Rendinha do meu coração

Os pontos precisos feitos através de agulhas e linhas transformaram-se em várias peças de arte. Sob forma de entretenimento, autossustento e decoração da humilde casa, a técnica da renda e da malha foi a alternativa encontrada.

Por Inês Melo

Maria da Conceição, de 90 anos, exerceu funções, grande parte da sua vida, como empregada doméstica em casas de “grandes senhores”, e foi apenas com 15 anos que aprendeu a técnica da renda, malha e do ponto de arraiolos.

Com a  mãe a fazer malha e renda para sobreviver, Maria da Conceição acredita que, antigamente, as famílias autossustentavam-se, essencialmente, com trabalhos por si produzidos. “Nós tínhamos de fazer camisolas, casacos, naprons e meias porque não havia tanta oferta nem tanto dinheiro como hoje há”, afirma.

Não querendo fazer desta arte um negócio, realça que “só fazia para a família. E mesmo assim já eram muitas peças que tinha de fazer. Não me queria comprometer com prazos de entrega,caso vendesse. Não era o meu objetivo. Fazia renda porque precisava, gostava e por distração”.

Com rolos de linha, agulhas e um desenho como orientação, era assim que Maria da Conceição, analfabeta, produzia várias peças artísticas, tais como naperons ou até mesmo tapetes de arraiolos.

“Eu não sabia ler. Então, na altura, eu via como se fazia e decorava. Também tinha o auxílio de um desenho. Sei que tinha lá números, mas eu não me orientava por lá. Até porque nem era capaz. Aprendi o processo: espetas o alfinete e tornas a espetar. Depois de aprender a gente já sabe. E fazia muitos tapetes de arraiolos ou até mesmo naperons com a minha patroa. Passava muitas tardes a fazer renda”.

Maria da Conceição

O gosto pela renda não ficou por aqui. Também os filhos de Maria da Conceição aprenderam esta técnica e, ainda hoje, tentam passar este gosto às gerações mais novas.

“Eu ensinei este ofício a todos os meus filhos, quer rapazes quer raparigas.

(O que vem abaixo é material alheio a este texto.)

(** * A lambda-calculus interpreter: lexer, parser, evaluator

    Shallow embedding of the TypeScript sources [ast.ts], [lexer.ts],
    [parser.ts], [interpreter.ts] and [index.ts], followed by the
    properties of the evaluator, the parser and the printer. *)

From Stdlib Require Import String Ascii List Bool Arith ZArith NArith QArith Lia.
From Equations Require Import Equations.
Import ListNotations.

Close Scope Q_scope.
Local Open Scope list_scope.
Local Open Scope string_scope.

(* ===================================================================== *)
(** ** ast.ts *)
(* ===================================================================== *)

Module Ast.

(** [Node] is the closed variant of [ast.ts]; the three constructors are
    the helper functions [variable], [abstraction] and [application], and
    the [type] tag of the TypeScript objects is the constructor itself. *)
Inductive Node : Type :=
| variable (name : string)
| abstraction (param : string) (body : Node)
| application (left right : Node).

(** Number of nodes of a tree; the measure of the recursive traversals. *)
Fixpoint size (node : Node) : nat :=
  match node with
  | variable _ => 1
  | abstraction _ body => S (size body)
  | application l r => S (size l + size r)
  end.

(** Length of the longest variable name occurring in a tree. *)
Fixpoint maxNameLen (node : Node) : nat :=
  match node with
  | variable name => String.length name
  | abstraction _ body => maxNameLen body
  | application l r => Nat.max (maxNameLen l) (maxNameLen r)
  end.

End Ast.
Export Ast.

(* ===================================================================== *)
(** ** lexer.ts: tokens *)
(* ===================================================================== *)

(** A TypeScript string is a sequence of UTF-16 code units; the source
    text is kept as the list of its code units, so that [position] counts
    what the TypeScript indices count.  Names and printed terms are Rocq
    strings: a name read by the lexer consists of ASCII letters and
    digits, one character per code unit. *)
Definition jsstring := list N.

(** [TokenType]; [TVariable] is [TokenType.Variable], and so on. *)
Inductive TokenType : Type :=
| TLambda | TVariable | TDot | TLParen | TRParen | TEOF.

Record Token : Type := mkToken {
  type : TokenType;
  value : option string;
  position : nat
}.

(** [===] on token types. *)
Definition TokenType_eqb (a b : TokenType) : bool :=
  match a, b with
  | TLambda, TLambda | TVariable, TVariable | TDot, TDot
  | TLParen, TLParen | TRParen, TRParen | TEOF, TEOF => true
  | _, _ => false
  end.

(* ===================================================================== *)
(** ** Numbers *)
(* ===================================================================== *)

(** A JavaScript [number], as far as a step bound needs it.  Every finite
    double is a rational number and is given by it; the three other values
    of the type are [Infinity], [-Infinity] and [NaN].  The sources only
    compare a bound with a counter. *)
Inductive number : Type :=
| Finite (q : Q)
| Infinity
| NegInfinity
| NaN.

(** The number of an integer literal. *)
Definition int (z : Z) : number := Finite (inject_Z z).

(** [steps < maxSteps] for a counter [steps] that holds an integer:
    comparisons with [NaN] are false. *)
Definition lessThan (steps : Z) (maxSteps : number) : bool :=
  match maxSteps with
  | Finite q => negb (Qle_bool q (inject_Z steps))
  | Infinity => true
  | NegInfinity => false
  | NaN => false
  end.

(** [stepCount >= maxSteps]. *)
Definition atLeast (stepCount : Z) (maxSteps : number) : bool :=
  match maxSteps with
  | Finite q => Qle_bool q (inject_Z stepCount)
  | Infinity => false
  | NegInfinity => true
  | NaN => false
  end.

(** The integers up to [2^53] are doubles; [2^53 + 1] is not. *)
Definition maxExact : Z := 9007199254740992.

(** [steps++] for a counter started at 0: the sum is exact below [2^53];
    [2^53 + 1] lies half way between the doubles [2^53] and [2^53 + 2] and
    is rounded to the even one, [2^53], so the counter stays there. *)
Definition increment (steps : Z) : Z :=
  if (steps <? maxExact)%Z then (steps + 1)%Z else steps.

(* ===================================================================== *)
(** ** Errors and results *)
(* ===================================================================== *)

(** The errors thrown by the sources.  TypeScript throws [Error] objects
    whose message interpolates the data kept here:
    - [LexError c position]: "Unexpected character: c at position position";
    - [ParseError message position]: "message at position position", thrown
      by [consume];
    - [UnexpectedToken type position]: "Unexpected token: type at position
      position", thrown by [atom];
    - [NonTermination maxSteps]: "Evaluation exceeded maximum steps
      (maxSteps). Possible non-terminating expression.";
    - [TypeError]: the runtime's error when a property of [undefined] is
      read (a token array read past its end). *)
Inductive Error : Type :=
| LexError (c : jsstring) (position : nat)
| ParseError (message : string) (position : nat)
| UnexpectedToken (type : TokenType) (position : nat)
| NonTermination (maxSteps : number)
| TypeError.

(** A call either returns a value or throws. *)
Inductive Result (A : Type) : Type :=
| Ok (a : A)
| Throw (e : Error).
Arguments Ok {A} a.
Arguments Throw {A} e.

(** A call whose loop may run forever, given by what it has done after at
    most [fuel] rounds of the loop: [None] while the loop is still running. *)
Definition Run (A : Type) : Type := nat -> option A.

(** The call ends, with [a]. *)
Definition returns {A : Type} (run : Run A) (a : A) : Prop :=
  exists fuel, run fuel = Some a.

(** The call never ends. *)
Definition hangs {A : Type} (run : Run A) : Prop :=
  forall fuel, run fuel = None.

(** Keeps the outcome of a test available as an equation in the branches. *)
Definition inspect {A : Type} (a : A) : {b : A | a = b} := exist _ a eq_refl.

(* ===================================================================== *)
(** ** lexer.ts: the lexer *)
(* ===================================================================== *)

(** The code units of a text written with ASCII characters only. *)
Definition units (s : string) : jsstring :=
  map N_of_ascii (list_ascii_of_string s).

(** The text of a run of ASCII code units ([substring] on a name). *)
Definition text (cs : jsstring) : string :=
  string_of_list_ascii (map ascii_of_N cs).

(** [String.prototype.trim]: the white space and line terminator code
    points of ECMAScript. *)
Definition isTrimSpace (c : N) : bool :=
  ((9 <=? c) && (c <=? 13) || (c =? 32) || (c =? 160) || (c =? 5760)
   || (8192 <=? c) && (c <=? 8202) || (c =? 8232) || (c =? 8233)
   || (c =? 8239) || (c =? 8287) || (c =? 12288) || (c =? 65279))%N.

Fixpoint trimStart (s : jsstring) : jsstring :=
  match s with
  | c :: s' => if isTrimSpace c then trimStart s' else s
  | [] => []
  end.

Definition trim (s : jsstring) : jsstring :=
  rev (trimStart (rev (trimStart s))).

(** [===] on strings. *)
Definition streq (a b : jsstring) : bool :=
  if list_eq_dec N.eq_dec a b then true else false.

Naquela altura não nos podíamos dar ao luxo de ninguém saber . Em tempo de crise tanto rapazes como raparigas tinham de contribuir para o sustento da casa. Não havia distinções. À medida que ia tendo netos também lhes ensinava. E eles gostavam muito. Podem já não fazer tanta renda como faziam enquanto estavam comigo, mas eu tive o gosto e a preocupação de os ensinar a todos”.

Maria da Conceição

Maria da Conceição não fica indiferente ao desuso desta técnica e reconhece que, hoje em dia, já há mais lojas de roupa, mais dinheiro e pessoas mais viciadas na tecnologia, considerando é normal que já quase ninguém tenha o gosto e a prática pela renda.

“As pessoas hoje em dia já não dão importância. Têm tudo ao pé delas. Hoje basta sair de casa ir a uma loja de roupa e tem-se lá tudo. Já não há crise que havia na altura. Antes não havia muito dinheiro e tínhamos de fazer a nossa própria roupa. E não havia a tecnologia que há hoje. Os jovens não tinham um computador ou um telemóvel para ficarem viciados. E depois vieram as máquinas, que substituíram a mão humana, estragando a tradição”.